| Problem details |
Looking through the entries, count each line where the string "tauto" occurs, and write only the total.

Data items

(* ===== verification/TurnDecisions.v ===== *)
(** The decisions of the turn kernel: what its validation decides, which
    completion declarations are accepted, how repairs, retries and progress are
    bounded, and where the command matrix and the reducer part. *)
From S2P Require Import Prelude.
From S2P Require Import GoStrings.
From S2P Require Import Sha256.
From S2P Require Import Json.
From S2P Require Import ToolResult.
From S2P Require Import Provider.
From S2P Require Import Assembly.
From S2P Require Import TurnState.
From S2P Require Import WorkItem.
From S2P Require Import Invariants.
From S2P Require Import Command.
From S2P Require Import Effects.
From S2P Require Import Validity.
From S2P Require Import TurnSpec.
From S2P Require Import Sampling.
From S2P Require Import Reducer.
From S2P Require Import Frames.
From S2P Require Import Kernel.
From S2P Require Import Runs.
From S2P Require Import Scenario.

(** ** The command matrix *)

(** The commands whose reducer accepts more phases than the matrix lists. *)
Definition wider_commands : list string :=
  ["input_required"; "approval_required"; "tool_result_received"; "tool_calls_proposed";
   "discard_provisional_output"; "persistence_result_received"].

Definition matrix_phases (c : Command) : list Phase :=
  match contract_of (commandName c) with Some k => con_AllowedPhases k | None => [] end.

(** The command keeps to the phases the matrix lists for it. *)
Definition matrix_bound (c : Command) : bool :=
  negb (bool_decide (matrix_phases c = [])) && bool_decide (commandName c ∉ wider_commands).

(** The phase guard a handler starts with. *)
Ltac phase_guard H :=
  unfold requirePhase in H; apply bind_Ok in H as (? & H%require_Ok & _);
  exact (proj1 (bool_decide_eq_true _) H).

Lemma dispatch_phase (s : State) c t :
  dispatch (mkTransition s [] []) s c = Ok t → matrix_bound c = true →
  st_Phase s ∈ matrix_phases c.
Proof.
  intros H Hm. destruct c; vm_compute in Hm; try discriminate Hm; clear Hm; cbn [dispatch] in H.
  all: repeat match type of H with ?f _ _ = Ok _ => unfold f in H
     | ?f _ _ _ = Ok _ => unfold f in H | ?f _ _ _ _ = Ok _ => unfold f in H
     | ?f _ _ _ _ _ = Ok _ => unfold f in H | ?f _ _ _ _ _ _ = Ok _ => unfold f in H end.
  all: try (phase_guard H).
  - apply bind_Ok in H as (? & _ & H). apply bind_Ok in H as (? & _ & H).
    apply bind_Ok in H as (t1 & Hf & H). unfold or_illegal in Hf.
    destruct (finishEffect _ _ _ _) as [t2|] eqn:Hfin; [|done]. injection Hf as ->.
    apply finishEffect_settles in Hfin as (l & evs & _ & _ & ->).
    apply bind_Ok in H as (t2 & (Hp & _)%applyApprovalResolved_Ok & _). cbn in Hp. rewrite Hp.
    vm_compute. set_solver.
  - apply bind_Ok in H as (? & _ & H). apply bind_Ok in H as (? & _ & H).
    apply bind_Ok in H as (t1 & Hf & H). unfold or_illegal in Hf.
    destruct (finishEffect _ _ _ _) as [t2|] eqn:Hfin; [|done]. injection Hf as ->.
    apply finishEffect_settles in Hfin as (l & evs & _ & _ & ->).
    apply applyInputResolved_Ok in H as (Hp & _). cbn in Hp. rewrite Hp. vm_compute. set_solver.
Qed.

(** the reducer honours the command matrix: a command for which the matrix
    lists phases is applied only in one of them, save for six commands the
    reducer accepts in more phases. *)
Theorem reducer_honours_matrix s c t :
  Apply s c = Ok t → matrix_phases c ≠ [] → commandName c ∉ wider_commands →
  st_Phase s ∈ matrix_phases c.
Proof.
  intros (_ & _ & Hd & _)%Apply_Ok Hm Hn. eapply dispatch_phase; [exact Hd|].
  unfold matrix_bound. by rewrite bool_decide_eq_false_2, bool_decide_eq_true_2.
Qed.

Theorem reducer_honours_matrix_witness :
  st_Phase answer_committing ∈ matrix_phases FinishTerminal.
Proof.
  destruct (is_ok_Ok (Apply answer_committing FinishTerminal)) as [t E]; [by vm_compute|].
  apply (reducer_honours_matrix answer_committing FinishTerminal t E); [by vm_compute|].
  apply (bool_decide_unpack _). by vm_compute.
Defined.

(** The matrix is not the reducer's guard: a reachable turn that executes
    tools has its provisional output discarded, which the matrix lists for the
    sampling phase only. *)
Theorem matrix_is_narrower :
  ∃ s c t, reachable s ∧ Apply s c = Ok t ∧ matrix_phases c ≠ [] ∧
           st_Phase s ∉ matrix_phases c.
Proof.
  exists edit_waiting, (DiscardProvisionalOutput "repair").
  destruct (is_ok_Ok (Apply edit_waiting (DiscardProvisionalOutput "repair"))) as [t E];
    [by vm_compute|].
  exists t. split_and!; [exact edit_waiting_reachable|exact E|by vm_compute|].
  apply (bool_decide_eq_false _). by vm_compute.
Qed.

(** ** Validation *)

(** C22: [Validate] decides the well-formedness of a state, rule by rule, and a run of
    accepted commands never leaves it: the state after a run is well formed, and so
    is every state a fact of the turn records. *)
Theorem validation_decides_valid s :
  (Validate s = Ok tt ↔ Valid s) ∧
  ∀ c cs s', run s (c :: cs) = Ok s' → Valid s ∧ Validate s' = Ok tt.
Proof.
  split; [apply Validate_Valid|]. intros c cs s' H. rewrite Validate_Valid.
  pose proof H as (t & (Hv & _)%Apply_Ok & _)%run_cons. split; [done|]. by eapply run_valid.
Qed.

Theorem validation_decides_valid_witness : Valid edit_start ∧ Validate edit_waiting = Ok tt.
Proof.
  apply (proj2 (validation_decides_valid edit_start) StartTurn (tail (edit_sampling ++ edit_tool))).
  exact edit_waiting_run.
Defined.

(** ** Completion declarations *)

(** What a declaration must meet to be accepted: it is the only call of its batch and
    well formed, declares complete work with a summary and nothing pending, and its change
    claims agree with what was observed. *)
Record Acceptable (s : State) (c : CompletionCandidate) : Prop := {
  ac_alone : ccd_BatchMutated c = false ∧ ccd_BatchSize c = 1 ∧ ccd_DeclarationValid c = true;
  ac_mode : valid_output_mode (ccd_OutputMode c) = true;
  ac_complete : ccd_ToolError c = false ∧ ccd_Status c = "complete" ∧
                blank (ccd_Summary c) = false ∧ ccd_PendingActions c = [];
  ac_no_change : ccd_NoChangeReason c ≠ "" ∨ ccd_NoChangeEvidence c ≠ [] →
    validNoChange s (ccd_NoChangeReason c) (ccd_NoChangeEvidence c) = true;
  ac_changes : st_Intent s = TurnIntentWorkspaceChange → st_MutationRevision s = 0 →
    validNoChange s (ccd_NoChangeReason c) (ccd_NoChangeEvidence c) = true;
  ac_output : ccd_OutputMode c = "preserve_provisional" → st_ProvisionalOutput s ≠ [];
}.

Lemma not_accepted (b : bool) v v' :
  v ≠ AcceptedVerdict → (if b then v else v') = AcceptedVerdict ↔ b = false ∧ v' = AcceptedVerdict.
Proof. intros Hv. destruct b; naive_solver. Qed.

Lemma verdict_accepted s c : completion_verdict s c = AcceptedVerdict ↔ Acceptable s c.
Proof.
  unfold completion_verdict. cbv zeta.
  rewrite !not_accepted by (done || by repeat case_match).
  rewrite !orb_false_iff, !negb_false_iff, Z.eqb_eq, !bool_decide_eq_true.
  split.
  - intros (H1 & H2 & H3 & H4 & H5 & (((H6 & H7) & H8) & H9) & H10 & H11 & H12 & _).
    apply String.eqb_eq in H7. split; try done.
    + intros Hn. destruct (validNoChange _ _ _); [done|exfalso]. bool_prop. rewrite andb_true_r in H10.
      apply orb_false_iff in H10 as [Ha Hc]. bool_prop. tauto.
    + intros Hi Hm. destruct (validNoChange _ _ _); [done|exfalso]. by rewrite Hi, Hm in H11.
    + intros Hp Ho. by rewrite Hp, Ho in H12.
  - intros [(H1 & H2 & H3) H4 (H5 & H6 & H7 & H8) H9 H10 H11].
    rewrite H1, H2, H3, H4, H5, H6, H7, H8. split_and!; try done.
    + destruct (validNoChange _ _ _) eqn:Hn; [by rewrite andb_false_r|]. rewrite andb_true_r. apply orb_false_iff.
      split; [apply negb_false_iff, String.eqb_eq|apply negb_false_iff, bool_decide_eq_true];
        apply dec_stable; intros ?; specialize (H9 ltac:(tauto)); congruence.
    + destruct (validNoChange _ _ _) eqn:Hn; [by rewrite andb_false_r|]. rewrite andb_true_r. apply andb_false_iff.
      destruct (decide (st_Intent s = TurnIntentWorkspaceChange)) as [Hi|]; [|left; by apply bool_decide_eq_false].
      right. apply Z.eqb_neq. intros Hm. specialize (H10 Hi Hm). congruence.
    + destruct (ccd_OutputMode c == "preserve_provisional") eqn:E; [|done].
      apply String.eqb_eq in E. cbn. apply bool_decide_eq_false. by apply H11.
Qed.

Lemma completion_cases s c t :
  Apply s (CompletionEvaluated c) = Ok t →
  ∃ d, st_Completion (tn_State t) = Some d ∧ cd_OutputMode d = ccd_OutputMode c ∧
    match completion_verdict s c with
    | AcceptedVerdict => cd_Accepted d = true ∧
        st_ProvisionalOutput (tn_State t) = st_ProvisionalOutput (accepted_output c s)
    | _ => cd_Accepted d = false ∧ st_ProvisionalOutput (tn_State t) = st_ProvisionalOutput s
    end.
Proof.
  intros (_ & _ & Hd & _)%Apply_Ok. cbn [dispatch] in Hd. unfold applyCompletion in Hd.
  apply bind_Ok in Hd as (_ & _ & Hd). apply bind_Ok in Hd as (_ & _ & Hd). cbv zeta in Hd.
  destruct (completion_verdict s c); injection Hd as <-; eexists; (split; [reflexivity|]); cbn;
    repeat case_match; done.
Qed.

(** C23: a completion declaration is accepted exactly when it is the only, well-formed
    call of its batch, declares complete work with a summary and nothing pending, and
    agrees with the observed changes; an accepted one owns the output, a rejected one
    leaves it. *)
Theorem completion_accepted_iff s c t :
  Apply s (CompletionEvaluated c) = Ok t →
  ∃ d, st_Completion (tn_State t) = Some d ∧ (cd_Accepted d = true ↔ Acceptable s c) ∧
    (cd_Accepted d = true → st_ProvisionalOutput (tn_State t) =
       if ccd_OutputMode c == "preserve_provisional"
       then st_ProvisionalOutput s ++ [newline +:+ newline +:+ trim_space (ccd_Summary c)]
       else [trim_space (ccd_Summary c)]) ∧
    (cd_Accepted d = false → st_ProvisionalOutput (tn_State t) = st_ProvisionalOutput s).
Proof.
  intros (d & Hd & _ & H)%completion_cases. exists d. split; [done|]. rewrite <- verdict_accepted.
  destruct (completion_verdict s c) eqn:E; destruct H as [Ha Ho]; rewrite Ha, Ho;
    split_and!; naive_solver.
Qed.

Theorem completion_accepted_iff_witness :
  ∃ t d, Apply edit_declared (CompletionEvaluated edit_declaration) = Ok t ∧
         st_Completion (tn_State t) = Some d ∧
         (cd_Accepted d = true ↔ Acceptable edit_declared edit_declaration).
Proof.
  destruct (is_ok_Ok (Apply edit_declared (CompletionEvaluated edit_declaration))) as [t E]; [by vm_compute|].
  destruct (completion_accepted_iff edit_declared edit_declaration t E) as (d & Hd & Hacc & _).
  exists t, d. exact (conj E (conj Hd Hacc)).
Defined.

(** A declaration with an unknown output mode is always refused as a command: the
    rejection [applyCompletion] has for it keeps the mode, and the state with it is not
    valid. *)
Theorem invalid_output_mode_is_an_error s c :
  valid_output_mode (ccd_OutputMode c) = false →
  is_ok (Apply s (CompletionEvaluated c)) = false.
Proof.
  intros Hm. destruct (Apply _ _) as [t|] eqn:E; [exfalso|done].
  pose proof E as (_ & _ & _ & Hv)%Apply_Ok.
  apply completion_cases in E as (d & Hd & Hmode & _).
  destruct (v_completion _ Hv d Hd) as (H & _). congruence.
Qed.

Theorem invalid_output_mode_is_an_error_witness :
  is_ok (Apply edit_declared (CompletionEvaluated
    (mkCompletionCandidate "" [] true "complete" "done" "loud" [] "c2" false 1 false [] 0))) = false.
Proof. apply (invalid_output_mode_is_an_error edit_declared). by vm_compute. Defined.

(** A rejected declaration with pending actions and no summary can leave a turn that
    no evaluation moves: convergence takes both over, the state with them is not valid, and
    the command fails whatever its progress key. *)
Theorem evaluation_can_fail_for_ever :
  ∃ s, reachable s ∧ st_Phase s = PhaseSampling ∧ st_ActiveSampleID s = "" ∧
       ∀ key, is_ok (Apply s (EvaluateTurnStep key)) = false.
Proof.
  exists strict_rejected.
  split; [exact (reachable_run _ _ _ _ _ _ strict_rejected_run)|].
  split; [by vm_compute|]. split; [by vm_compute|]. intros key.
  destruct (Apply strict_rejected (EvaluateTurnStep key)) as [t|] eqn:E; [exfalso|done].
  apply Apply_Ok in E as (_ & _ & Hd & Hv). cbn [dispatch] in Hd. unfold applyEvaluateTurnStep in Hd.
  apply bind_Ok in Hd as (_ & _ & Hd). apply bind_Ok in Hd as (_ & _ & Hd).
  assert (Hc : st_Convergence (tn_State t) =
    Some (mkConvergenceState ConvergenceRepairBudget 0 0 RepairCompletion false "" ["later"])).
  { revert Hd. vm_compute. by intros [= <-]. }
  destruct (v_convergence _ Hv _ Hc) as (_ & _ & Hiff & _). cbn in Hiff.
  assert (H : blank "" = true) by by vm_compute. apply Hiff in H. done.
Qed.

| Answer space |
2